The Supreme Court on Wednesday rejected the Trump administration’s request to keep billions of dollars in foreign aid approved by Congress frozen, and ruled that the Trump administration must follow an order by a federal judge in Washington, D.C. that had directed the State Department and the U.S. Agency for International Development to pay nearly $2 billion in foreign-aid reimbursements for completed work on behalf of the United States government.
In a 5-4 decision, Chief Justice John Roberts and Justice Amy Coney Barrett sided with the three liberal justices regarding the payments without explanation regarding their conclusion, but the court did state that the district court judge who issued the order needs to better explain “what obligations the Government must fulfill to ensure compliance with the temporary restraining order,” while taking into account the reasonability of any related timelines.

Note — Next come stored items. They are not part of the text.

(** On a node of an opened tree a query by name finds the first child or
    property with that name, and reading a property gives its bytes as a
    big-endian number of 64 bits, or its cells; a property that is absent reads
    as zero. *)
Theorem dtb_queries_correct h self depth nd t name : shows (blob h) self depth nd t → tree_ok t →
  dtb_get_node h nd name = Done (fst <$> list_find (λ c, ft_name c = name) (ft_nodes t)) ∧
  dtb_get_prop h nd name = Done (fst <$> list_find (named name) (ft_props t)) ∧
  dtb_read_uint h nd name = Done (match prop_of name t with Some p => be_value (fp_content p) mod 2 ^ 64 | None => 0 end) ∧
  ∀ p pre ws post, prop_of name t = Some p → Forall (fits 32) ws → fp_content p = concat (map be_bytes (pre ++ ws ++ post)) →
    dtb_read_cells h nd name (Z.of_nat (length pre)) (Z.of_nat (length ws)) = Done (foldl (λ v w, 2 ^ 32 * v + w) 0 ws mod 2 ^ 64).
Proof. apply dtb_queries. Qed.

(** C37: The search for drivers looks at every device under the node "soc", in
    order, and initialises for each the first driver that knows the first of its
    compatible strings that any driver knows. *)
Theorem dtparse_correct `{!BadgeStrings, !BadgeStringsSpec} ds m off_struct off_strings n t i soc css : flattened m off_struct off_strings n t →
  list_find (λ c, ft_name c = text "soc") (ft_nodes t) = Some (i, soc) → Forall2 compatible_strings (ft_nodes soc) css →
  dtparse ds true true m = Done (devices ds 0 css, uint_prop (text "#address-cells") soc mod 2 ^ 32, uint_prop (text "#size-cells") soc mod 2 ^ 32).
Proof.
  intros Hf Hsoc Hcs. assert (Hok := fl_ok _ _ _ _ _ Hf). assert (Hsize := fl_size _ _ _ _ _ Hf).
  destruct (dtb_opens m off_struct off_strings n t Hf) as (h&E&Hb&Hsh&_&_). subst m. unfold dtparse. rewrite E. cbn [mbind outcome_bind].
  destruct (dtb_queries h [] 0 (root h) t (text "soc") Hsh Hok) as (->&_). rewrite Hsoc. cbn [fmap option_fmap option_map fst deref mbind outcome_bind].
  apply list_find_Some in Hsoc as (Hi&_&_). inversion Hsh as [? ? ? ? _ _ _ Hlen _ _ _ Hch]; subst.
  destruct (lookup_lt_is_Some_2 (nodes (root h)) i) as [nd Hnd]; [rewrite Hlen; by eapply lookup_lt_Some|]. rewrite Hnd. cbn [deref mbind outcome_bind].
  destruct (Hch i nd soc Hnd Hi) as [_ Hsh2].
  assert (Hok2 : tree_ok soc) by (destruct t; apply tree_ok_eq in Hok as (_&_&_&Hl); by apply (Forall_lookup_1 _ _ _ _ Hl Hi)).
  destruct (dtb_queries h _ _ nd soc (text "#address-cells") Hsh2 Hok2) as (_&_&->&_). cbn [mbind outcome_bind].
  destruct (dtb_queries h _ _ nd soc (text "#size-cells") Hsh2 Hok2) as (_&_&->&_). cbn [mbind outcome_bind].
  inversion Hsh2 as [? ? ? ? _ _ _ Hlen2 Hln2 _ _ Hch2]; subst.
  assert (Es : array_start (nodes nd) = if (0 <? length (nodes nd))%nat then Some 0%nat else None) by by destruct (nodes nd). rewrite Es.
  rewrite (walk_devices_spec ds h Hsize [i] (u8 (u8 (0 + 1) + 1)) (nodes nd) (ft_nodes soc) css); [|done| |done| |done|done].
  - cbn [mbind outcome_bind]. rewrite drop_0. unfold uint_prop. by destruct (prop_of (text "#address-cells") soc), (prop_of (text "#size-cells") soc); rewrite ?u32_u64.
  - intros j c ct Hc Hct. by apply (Hch2 j c ct).
  - destruct soc. by apply tree_ok_eq in Hok2 as (_&_&_&?).
Qed.
End theorems.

In the brief unsigned opinion, the majority — consisting of Chief Justice John Roberts and Associate Justices Amy Coney Barrett, Elena Kagan, Sonia Sotomayor, and Ketanji Brown Jackson — wrote that “the District Court should clarify what obligations the Government must fulfill to ensure compliance with the temporary restraining order, with due regard for the feasibility of any compliance timelines.”
The majority noted that the administration had not challenged U.S. District Judge Amir Ali’s initial order, only the Feb. 26 deadline, which in any event passed last week; they told Ali to “clarify what obligations the government must fulfill to ensure compliance with the temporary restraining order, with due regard for the feasibility of any compliance timelines.”
Conservative Justice Samuel Alito wrote a scathing dissent, backed by Justices Clarence Thomas, Neil Gorsuch and Brett Kavanaugh: “Does a single district-court judge who likely lacks jurisdiction have the unchecked power to compel the Government of the United States to pay out (and probably lose forever) 2 billion taxpayer dollars? The answer to that question should be an emphatic ‘No.’ But a majority of this Court apparently thinks otherwise. I am stunned.”